'''
(** [op_open] on a table [open] has just stored: always 0, and only the
    clock's local is written. *)
Lemma op_open_run type inode f filename s :
  opened type inode = Some f →
  ∃ s' n g, op_open (descriptor_op_ptr f) filename s = Ret 0 s' ∧
    writes s s' loc_rtc_open_frequency n g ∧ 0 <= n <= 4 ∧ quiet s s'.
Proof using HL.
  intros Ho. pose proof tables_distinct as (D1 & D2 & D3 & D4 & D5 & D6).
  unfold opened in Ho. unfold op_open. pose proof (obj_seg 18 _ _ eq_refl) as Hs. specialize (Hs ltac:(lia)).
  destruct (type =? 0); [|destruct (type =? 1); [|destruct (type =? 2); [|done]]]; injection Ho as <-; cbn [descriptor_op_ptr].
  - destruct (Z.eqb_spec rtc_table term_table); [congruence|]. rewrite Z.eqb_refl.
    exists (add_log (rate_log (inb RTC_RW_PORT s) 15) (upd_mem (λ m, st32 m loc_rtc_open_frequency RTC_DEFAULT_RATE) s)), 4, (word_byte RTC_DEFAULT_RATE).
    split; [apply rtc_open_run|]. split; [by apply writes_st32|]. split_and!; [lia|lia|done..].
  - destruct (Z.eqb_spec directory_table term_table); [congruence|].
    destruct (Z.eqb_spec directory_table rtc_table); [congruence|]. rewrite Z.eqb_refl.
    exists s, 0, (λ _, 0). split; [done|]. split; [apply writes_nil|]. split_and!; [lia|lia|done..].
  - destruct (Z.eqb_spec file_table term_table); [congruence|].
    destruct (Z.eqb_spec file_table rtc_table); [congruence|].
    destruct (Z.eqb_spec file_table directory_table); [congruence|]. rewrite Z.eqb_refl.
    exists s, 0, (λ _, 0). split; [done|]. split; [apply writes_nil|]. split_and!; [lia|lia|done..].
Qed.

(** What a process call can rely on: the stack, the image and the cursor. *)
Record process_ok (pid : Z) (s : kernel) : Prop := {
  po_stack : on_stack pid s;
  po_image : image_ok s;
  po_nodes : 0 < num_index_nodes s;
  po_apart : image_apart s;
  po_cursor : cursor_ok s;
}.

Lemma process_pcb pid s : process_ok pid s → get_pcb s = pcb_addr pid ∧ pcb_ok (pcb_addr pid) ∧ 0 <= pid < 6.
Proof.
  intros [Hs _ _ _ _]. pose proof (get_pcb_stack pid s Hs). destruct Hs as [Hp _].
  split; [done|]. split; [by apply pcb_addr_ok|done].
Qed.

(** A name the kernel can look up. *)
Definition is_name (s : kernel) (p : Z) (l : list Z) : Prop :=
  u32 p ≠ 0 ∧ cstring s p l ∧ l ≠ [] ∧ Z.of_nat (length l) <= NAME_SIZE.

Lemma name_first s p l : is_name s p l → ld8 s p ≠ 0.
Proof.
  intros (_ & Hc & Hne & _). rewrite <- (Z.add_0_r p). apply (cstring_nz s p l); [done|].
  destruct l; [done|cbn; lia].
Qed.

Lemma message_only {A} format (r : A) s :
  plain format = true → cursor_ok s →
  ∃ s', (_ ← printf format []; mret r) s = Ret r s' ∧ says (bytes_of format) s s'.
Proof using HL.
  intros Hp Hc. destruct (printf_message format s Hp Hc) as (n & s' & He & Ho).
  exists s'. split; [by rewrite (bind_ret _ _ _ _ _ He)|done].
Qed.

Lemma fd_table_console s s' pcb : pcb_ok pcb → console_only s s' → fd_table s' pcb = fd_table s pcb.
Proof.
  intros Hp Ho. apply fd_table_ext; [done|]. intros j Hj. rewrite fd_table_lookup by done. f_equal.
  assert (Hw : ∀ off, 0 <= off → off + 4 <= PCB_SIZE → ld32 s' (pcb + off) = ld32 s (pcb + off)).
  { intros off H1 H2. unfold ld32. rewrite !(console_only_ld8 s s' _ Ho); [done|..];
      unfold off_screen; rewrite <- ?Z.add_assoc, pcb_phys by (done || lia);
      unfold pcb_ok, VIDEO, PAGE_BYTES, KERNEL_START, KERNEL_END, PCB_SIZE in *; lia. }
  unfold get_fd. rewrite !slot_off, !Hw; [done|unfold PCB_SIZE, op_off, inode_off, pos_off, flags_off; lia..].
Qed.

(** The type and the index node of a directory entry. *)
Definition dentry_type (s : kernel) (k : Z) : Z := ld32 s (dentry_addr s k + 32).
Definition dentry_inode (s : kernel) (k : Z) : Z := ld32 s (dentry_addr s k + 36).

(** The entry in the local of [open]. *)
Lemma open_lookup pid s filename l k :
  process_ok pid s → is_name s filename l → find_dentry s l = Some k →
  ∃ m1, read_dentry_by_name filename loc_open_dentry s = Ret 0 (upd_mem (λ _, m1) s) ∧
    copied s m1 loc_open_dentry (dentry_addr s k) 64 ∧
    ld32 m1 (loc_open_dentry + type_off) = dentry_type s k ∧
    ld32 m1 (loc_open_dentry + dentry_inode_off) = dentry_inode s k ∧
    fd_table m1 (pcb_addr pid) = fd_table s (pcb_addr pid) ∧
    (∀ j, 0 <= j < 8 → get_fd m1 (pcb_addr pid) j = get_fd s (pcb_addr pid) j).
Proof using HL.
  intros Hpo (Hp & Hc & Hne & Hlen) Hk. destruct (process_pcb pid s Hpo) as (Hpcb & Hpok & Hpid).
  destruct Hpo as [Hst Himg HN Hap Hcur].
  pose proof (obj_user_buf s 12 loc_open_dentry 64 Himg Hap eq_refl ltac:(lia)) as Hu.
  pose proof (obj_bounds 12 _ eq_refl) as Hb. cbn [fst snd] in Hb. unfold KERNEL_START, KERNEL_END in Hb.
  pose proof (read_dentry_by_name_run s filename l loc_open_dentry Himg HN Hp) as H.
  rewrite Hk in H. destruct H as (m1 & He & Hcp); [rewrite u32_small; lia|done|done|done|].
  pose proof (obj_pcb_apart s 12 loc_open_dentry 64 pid eq_refl ltac:(lia) Hpid) as Ha.
  pose proof (obj_seg 12 loc_open_dentry 64 eq_refl ltac:(lia)) as Hsg.
  exists m1. split; [done|]. split; [done|].
  split; [by apply (copied_ld32 s m1 _ _ 64 32); [..|lia|unfold type_off; lia]|].
  split; [by apply (copied_ld32 s m1 _ _ 64 36); [..|lia|unfold dentry_inode_off; lia]|].
  split; [by apply (fd_table_frame _ _ _ _ _ _ Hcp)|].
  intros j Hj. by apply (get_fd_frame _ _ _ _ _ _ _ Hcp).
Qed.

Lemma open_run pid s filename l :
  process_ok pid s → is_name s filename l →
  match find_dentry s l with
  | None => ∃ s', open filename s = Ret (-1) s' ∧
      says (bytes_of "read dentry by name failed : system calls open") s s'
  | Some k =>
      match opened (dentry_type s k) (dentry_inode s k), free_fd s with
      | Some f, Some i =>
          ∃ s', open filename s = Ret i s' ∧ quiet s s' ∧
            fd_table s' (get_pcb s) = <[Z.to_nat i := f]> (fd_table s (get_pcb s)) ∧
            (∃ m1 m2 n g, copied s m1 loc_open_dentry (dentry_addr s k) 64 ∧
               m2 = populate_pcb (get_pcb s) i 1 (inode_num f) (descriptor_op_ptr f) (file_pos f) m1 ∧
               writes m2 s' loc_rtc_open_frequency n g ∧ 0 <= n <= 4)
      | _, _ => ∃ m1, open filename s = Ret (-1) (upd_mem (λ _, m1) s) ∧ copied s m1 loc_open_dentry (dentry_addr s k) 64 ∧
          fd_table m1 (get_pcb s) = fd_table s (get_pcb s)
      end
  end.
Proof using HL.
  intros Hpo Hn. pose proof (name_first s filename l Hn) as Hnz.
  destruct (process_pcb pid s Hpo) as (Hpcb & Hpok & Hpid).
  unfold open. rewrite (bind_ret _ _ s (ld8 s filename) s) by done.
  pose proof Hn as (Hp & _ & _ & _). apply Z.eqb_neq in Hnz, Hp. rewrite Hnz, Hp. cbn [orb].
  rewrite (bind_ret _ _ s (get_pcb s) s) by done.
  destruct (find_dentry s l) as [k|] eqn:Hk.
  - destruct (open_lookup pid s filename l k Hpo Hn Hk) as (m1 & He & Hcp & Hty & Hin & Htab & Hfds).
    rewrite (bind_ret _ _ _ _ _ He). change (0 =? -1) with false. cbv iota.
    set (s1 := upd_mem (λ _, m1) s).
    rewrite (bind_ret _ _ s1 (dentry_type s k) s1) by (unfold gets; by rewrite <- Hty).
    rewrite (bind_ret _ _ s1 (dentry_inode s k) s1) by (unfold gets; by rewrite <- Hin).
    set (choice := if dentry_type s k =? 0 then _ else _).
    assert (Hch : choice = (f ← opened (dentry_type s k) (dentry_inode s k);
                            Some (descriptor_op_ptr f, inode_num f, file_pos f))).
    { subst choice. unfold opened. by repeat case_match. }
    rewrite Hch. clear choice Hch.
    destruct (opened (dentry_type s k) (dentry_inode s k)) as [f|] eqn:Hf; cbn [mbind option_bind].
    + assert (Hfree : find_first 8 0 (λ i, ld32 s1 (fd_slot (get_pcb s) i + flags_off) =? 0) = free_fd s).
      { unfold free_fd. apply find_first_ext. intros j Hj. rewrite Hpcb.
        change (ld32 s1 (fd_slot (pcb_addr pid) j + flags_off)) with (flags (get_fd m1 (pcb_addr pid) j)).
        by rewrite Hfds. }
      rewrite (bind_ret _ _ s1 (free_fd s) s1) by (unfold gets; by rewrite Hfree).
      destruct (free_fd s) as [i|] eqn:Hi.
      * apply find_first_spec in Hi as (Hi & _ & _).
        set (m2 := populate_pcb (get_pcb s) i 1 (inode_num f) (descriptor_op_ptr f) (file_pos f) m1).
        set (s2 := upd_mem (λ _, m2) s1).
        rewrite (bind_ret _ _ s1 tt s2) by (unfold modify_mem, modify; by rewrite upd_mem_at).
        assert (Hfok : fd_ok f) by (apply (opened_ok (dentry_type s k) (dentry_inode s k)); [apply ld32_range|done]).
        assert (Hfl : flags f = 1) by (revert Hf; unfold opened; intros; repeat case_match; by simplify_eq).
        assert (Ht2 : fd_table m2 (pcb_addr pid) = <[Z.to_nat i := f]> (fd_table s (pcb_addr pid))).
        { subst m2. rewrite Hpcb, <- Hfl, populate_table by (done || lia). by rewrite Htab. }
        assert (Hop : ld32 s2 (fd_slot (get_pcb s) i + op_off) = descriptor_op_ptr f).
        { rewrite Hpcb. change (ld32 s2 (fd_slot (pcb_addr pid) i + op_off)) with (descriptor_op_ptr (get_fd m2 (pcb_addr pid) i)).
          pose proof (fd_table_lookup m2 (pcb_addr pid) i ltac:(lia)) as Hl. rewrite Ht2 in Hl.
          rewrite list_lookup_insert_eq in Hl by (rewrite fd_table_length; lia). by injection Hl as <-. }
        rewrite (bind_ret _ _ s2 (descriptor_op_ptr f) s2) by (unfold gets; by rewrite Hop).
        destruct (op_open_run _ _ f filename s2 Hf) as (s3 & n & g & He3 & Hw & Hn4 & Hq).
        rewrite (bind_ret _ _ _ _ _ He3). exists s3. split; [done|]. split; [by transitivity s2|].
        split; [|by exists m1, m2, n, g].
        rewrite Hpcb, <- Ht2. apply (fd_table_frame _ _ _ _ _ _ Hw); [done|].
        pose proof (obj_pcb_apart s2 18 loc_rtc_open_frequency 4 pid eq_refl ltac:(lia) Hpid) as Ha.
        unfold apart in *. lia.
      * exists m1. split; [done|]. split; [done|]. by rewrite Hpcb.
    + exists m1. split; [done|]. split; [done|]. by rewrite Hpcb.
  - destruct Hn as (Hp' & Hc & Hne & Hlen). destruct Hpo as [Hst Himg HN Hap Hcur].
    pose proof (obj_user_buf s 12 loc_open_dentry 64 Himg Hap eq_refl ltac:(lia)) as Hu.
    pose proof (obj_bounds 12 _ eq_refl) as Hb. cbn [fst snd] in Hb. unfold KERNEL_START, KERNEL_END in Hb.
    pose proof (read_dentry_by_name_run s filename l loc_open_dentry Himg HN Hp') as H.
    rewrite Hk in H. rewrite (bind_ret _ _ _ (-1) s) by (apply H; [rewrite u32_small; lia|done..]).
    change (-1 =? -1) with true. cbv iota. by apply message_only.
Qed.
End SysCallFacts.

(** ** Process 0 on the example image, for the witnesses *)

Lemma example_process_ok : process_ok (L := example_layout) 0 example_image.
Proof.
  split; [vm_compute; split; split; congruence|exact example_image_ok|by vm_compute| |by vm_compute].
  intros i o Hi. assert (image_base example_image + image_bytes example_image = 0x506000) as -> by (vm_compute; reflexivity).
  change (image_base example_image) with 0x500000.
  assert (Hall : forallb (λ o, (o.1 + o.2 <=? 0x500000) || (0x506000 <=? o.1)) (objects (H := example_layout) ++ pcb_objects) = true)
    by (vm_compute; reflexivity).
  rewrite forallb_forall in Hall. specialize (Hall o).
  rewrite orb_true_iff, !Z.leb_le in Hall. apply Hall, list_elem_of_In, list_elem_of_lookup. by exists i.
Qed.

Lemma example_name : is_name example_image 0x8100000 [0x66].
Proof.
  split_and!; [by vm_compute| |done|by vm_compute].
  split_and!; [by repeat constructor| |by vm_compute].
  intros [|i] c Hi; [|by destruct i]. injection Hi as <-. by vm_compute.
Qed.

(** [open] on a name takes the lowest free descriptor for it, with the
    operations of the file's type, the index node of a regular file and
    position 0 (-1 for the clock), and returns its number; it returns -1 and
    leaves every descriptor as it was when the directory has no such name,
    when the type is none of the three, and when the eight are in use. *)
Theorem open_correct {L : Layout} {HL : LayoutOK L} (pid : Z) (s : kernel) (filename : Z) (l : list Z) :
  process_ok pid s → is_name s filename l →
  let fds := fd_table s (pcb_addr pid) in
  ∃ r s', open filename s = Ret r s' ∧
    match find_dentry s l with
    | Some k =>
        match opened (dentry_type s k) (dentry_inode s k), free_fd s with
        | Some f, Some i => r = i ∧ fd_table s' (pcb_addr pid) = <[Z.to_nat i := f]> fds
        | _, _ => r = -1 ∧ fd_table s' (pcb_addr pid) = fds
        end
    | None => r = -1 ∧ fd_table s' (pcb_addr pid) = fds
    end.
Proof.
  intros Hpo Hn fds. destruct (process_pcb pid s Hpo) as (Hpcb & Hpok & Hpid).
  pose proof (open_run pid s filename l Hpo Hn) as H. rewrite Hpcb in H.
  destruct (find_dentry s l) as [k|].
  - destruct (opened _ _) as [f|]; [destruct (free_fd s) as [i|]|].
    + destruct H as (s' & He & _ & Ht & _). by exists i, s'.
    + destruct H as (m' & He & _ & Ht). by exists (-1), (upd_mem (λ _, m') s).
    + destruct H as (m' & He & _ & Ht). by exists (-1), (upd_mem (λ _, m') s).
  - destruct H as (s' & He & Ho & _). exists (-1), s'. split; [done|]. split; [done|]. by apply fd_table_console.
Qed.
'''
All that is wanted is an exact copy of the lines above from the one with "exists s'. split;" through the one with "intros Hp Ho.", with both ends included.

  exists s'. split; [by rewrite (bind_ret _ _ _ _ _ He)|done].
Qed.

Lemma fd_table_console s s' pcb : pcb_ok pcb → console_only s s' → fd_table s' pcb = fd_table s pcb.
Proof.
  intros Hp Ho. apply fd_table_ext; [done|]. intros j Hj. rewrite fd_table_lookup by done. f_equal.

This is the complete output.